Requirement Details
Primary Location:
Noida
Position Overview (Job Summary):
A highly technical Data Engineering role focused on designing, building, and operationalizing data systems that support AI/ML production pipelines. The position centers on ingesting unstructured and structured data, building high-scale automated pipelines, implementing feature stores, supporting vector databases, and enabling MLOps workflows for reproducible AI model development.
Primary Skills:
- Python (expert-level)
- SQL (advanced, tuning)
- Apache Spark / PySpark
- Apache Kafka (streaming)
- ETL/ELT pipeline development
- Feature Stores (Tecton, Feast)
- Vector Databases (Pinecone, Milvus)
- Cloud services: AWS Glue, Azure Data Factory, Google Vertex AI
- Handling unstructured/semi-structured data (Parquet, JSON, Avro, text)
- Data pipeline orchestration (Airflow)
- Delta Lake / Lakehouse architectures
Secondary Skills:
- Hugging Face Datasets
- PyTorch / TensorFlow Data Loaders
- dbt (Data Build Tool)
- NoSQL (MongoDB, Cassandra)
- Distributed computing frameworks (Flink)
- Data quality automation & unit testing
- MLOps integration: data versioning, lineage
- AI/ML pipeline collaboration with data scientists
Experience:
- 6 to 12+ years in Data Engineering
- Minimum 2 years supporting production-grade AI/ML pipelines
- Band: 3.1 to 4.2
Role and Responsibilities:
A. Key Responsibilities
- Build robust, automated ETL/ELT pipelines for AI-ready datasets.
- Perform feature engineering: cleaning, normalizing, and structuring complex data.
- Develop and maintain Feature Stores to support both training and real-time inference.
- Manage distributed, large-scale (petabyte-level) data processing using Spark/Flink.
- Populate, index, and optimize vector databases for Generative AI/RAG workloads.
- Implement data quality checks, unit tests, and bias detection mechanisms.
- Support MLOps workflows: data versioning, lineage, reproducibility.
- Collaborate closely with ML Engineers and Data Scientists for model development.
B. Additional Responsibilities
- Work cross-functionally within Digital Foundation teams.
- Ensure pipeline scalability, performance optimization, and automation maturity.
- Prevent training-serving skew through structured data management practices.
- Provide infrastructure support enabling rapid model training and deployment.

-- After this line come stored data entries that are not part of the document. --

(** The order of what the fserver writes, against what reached it. *)
Lemma fserver_order (events : list FortuneServer.Event) :
  forall q fortuneString (i : nat) (f : FortuneMessage) a,
    snd (FortuneServer.serve q fortuneString events) !! i
    = Some (inl (WriteToUDP (SendFortune f) a)) ->
    is_Some (FortuneServer.m (FortuneServer.fortuneServerRPC q) !! a)
    \/ exists j : nat,
         (j < i)%nat /\ events !! j = Some (FortuneServer.Call a).
Proof.
  induction events as [| ev rest IH]; intros q fortuneString i f a;
    [discriminate |].
  destruct ev as [datagram cAddr | clientAddr]; cbn [FortuneServer.serve].
  - specialize (IH q fortuneString).
    destruct (FortuneServer.serve q fortuneString rest) as [q' out].
    cbn [snd] in *. destruct i as [| i]; cbn [lookup list_lookup].
    + intros Ho. apply (inj Some) in Ho. apply (inj inl) in Ho.
      left.
      unfold FortuneServer.fortune in Ho.
      destruct (Go.json.Unmarshal (T := FortuneReqMessage) _); [| discriminate].
      destruct (FortuneServer.m (FortuneServer.fortuneServerRPC q) !! cAddr)
        as [validNonce |] eqn:Hrec; [| discriminate].
      destruct (negb _); [discriminate |]. injection Ho as _ <-. eauto.
    + intros Hi. destruct (IH i f a Hi) as [Hs | (j & Hj & Hev)]; [now left |].
      right. exists (Datatypes.S j). split; [lia | exact Hev].
  - rewrite GetFortuneInfo_eq.
    match goal with
    | |- context [FortuneServer.serve ?q1 fortuneString rest] =>
        specialize (IH q1 fortuneString);
        destruct (FortuneServer.serve q1 fortuneString rest) as [q' out]
    end.
    cbn [snd] in *. destruct i as [| i]; cbn [lookup list_lookup];
      [discriminate |].
    intros Hi. destruct (IH i f a Hi) as [Hs | (j & Hj & Hev)].
    + cbn in Hs. destruct (decide (clientAddr = a)) as [<- | Hne].
      * right. exists 0%nat. split; [lia | reflexivity].
      * rewrite lookup_insert_ne in Hs by exact Hne. now left.
    + right. exists (Datatypes.S j). split; [lia | exact Hev].
Qed.

(** X16 — From the state its [main] starts in, the fserver writes the
    fortune to an address only after [GetFortuneInfo] was called for that
    address earlier. *)
Theorem fortune_only_after_grant
    (fserverUDP : string) (g : S) fortuneString
    (events : list FortuneServer.Event) (i : nat) (f : FortuneMessage) a :
  snd (FortuneServer.serve (FortuneServer.start fserverUDP g) fortuneString
         events) !! i
  = Some (inl (WriteToUDP (SendFortune f) a)) ->
  exists j : nat, (j < i)%nat /\ events !! j = Some (FortuneServer.Call a).
Proof.
  intros Hi.
  destruct (fserver_order events _ fortuneString i f a Hi) as [Hs | H];
    [| exact H].
  cbn in Hs. rewrite lookup_empty in Hs. now destruct Hs.
Qed.

End Runs.

(** ** The client from its first call to its last *)

Lemma readInto_length (msg datagram : list Z) :
  length (fst (Client.readInto msg datagram)) = length msg.
Proof.
  unfold Client.readInto. cbn [fst].
  rewrite length_app, length_drop, !length_take. lia.
Qed.


Section EndToEnd.
Context {S : Type} {src : Go.rand.Source S}.
Context {parser : Go.strconv.Parser} {resolver : Go.net.Resolver}.
Context {decH : Go.json.Decoder HashMessage}.
Context {decR : Go.json.Decoder FortuneReqMessage}.
Context {decN : Go.json.Decoder NonceMessage}.
Context {decI : Go.json.Decoder FortuneInfoMessage}.
Context {decF : Go.json.Decoder FortuneMessage}.
Context {encE : Go.json.Encoder ErrMessage}.
Context {encN : Go.json.Encoder NonceMessage}.
Context {encI : Go.json.Encoder FortuneInfoMessage}.
Context {encF : Go.json.Encoder FortuneMessage}.
Context {encQ : Go.json.Encoder FortuneReqMessage}.

Implicit Types (w : System.World (S := S)).

Lemma Crashes_DialUDP_inv laddr raddr k :
  Crashes (Client.DialUDP laddr raddr k) -> exists ok, Crashes (k ok).
Proof. intros H. inversion H. eauto. Qed.

Lemma Crashes_Write_inv data k :
  Crashes (Client.Write data k) -> exists ok, Crashes (k ok).
Proof. intros H. inversion H. eauto. Qed.

Lemma Crashes_Read_inv k : Crashes (Client.Read k) -> exists r, Crashes (k r).
Proof. intros H. inversion H. eauto. Qed.

Lemma Crashes_Close_inv k : Crashes (Client.Close k) -> exists ok, Crashes (k ok).
Proof. intros H. inversion H. eauto. Qed.

Lemma Crashes_Println line : ~ Crashes (Client.Println line).
Proof. intros H. inversion H. Qed.

Lemma Crashes_Exit code : ~ Crashes (Client.Exit code).
Proof. intros H. inversion H. Qed.

Lemma Crashes_printErr ok k : Crashes (Client.printErr ok k) -> Crashes k.
Proof. destruct ok; [trivial |]. intros H. now apply Crashes_Exit in H. Qed.

Lemma askFortune_no_crash (msg : list Z) (fortuneInfo : FortuneInfoMessage) :
  ~ Crashes (Client.askFortune msg fortuneInfo).
Proof.
  unfold Client.askFortune. intros H.
  apply Crashes_Write_inv in H as [ok H]. apply Crashes_printErr in H.
  apply Crashes_Read_inv in H as [[datagram |] H];
    [| now apply Crashes_Exit in H].
  destruct (Client.readInto msg datagram) as [msg' n].
  destruct (Go.json.Unmarshal (T := FortuneMessage) (firstn n msg')).
  - now apply Crashes_Println in H.
  - now apply Crashes_Exit in H.
Qed.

- Contribute to best practices in AI data engineering and cloud-native architectures.
Educational Qualification:
- Bachelor's or Master's degree in:
- Computer Science
- Information Systems
- Engineering
- Or related technical field
Certifications:
(Not mandatory but beneficial; JD does not list specifics)
- Cloud certifications (AWS/Azure/GCP)
- Databricks/Spark certifications
- MLOps / ML engineering certifications
- Kafka, Airflow, or dbt certifications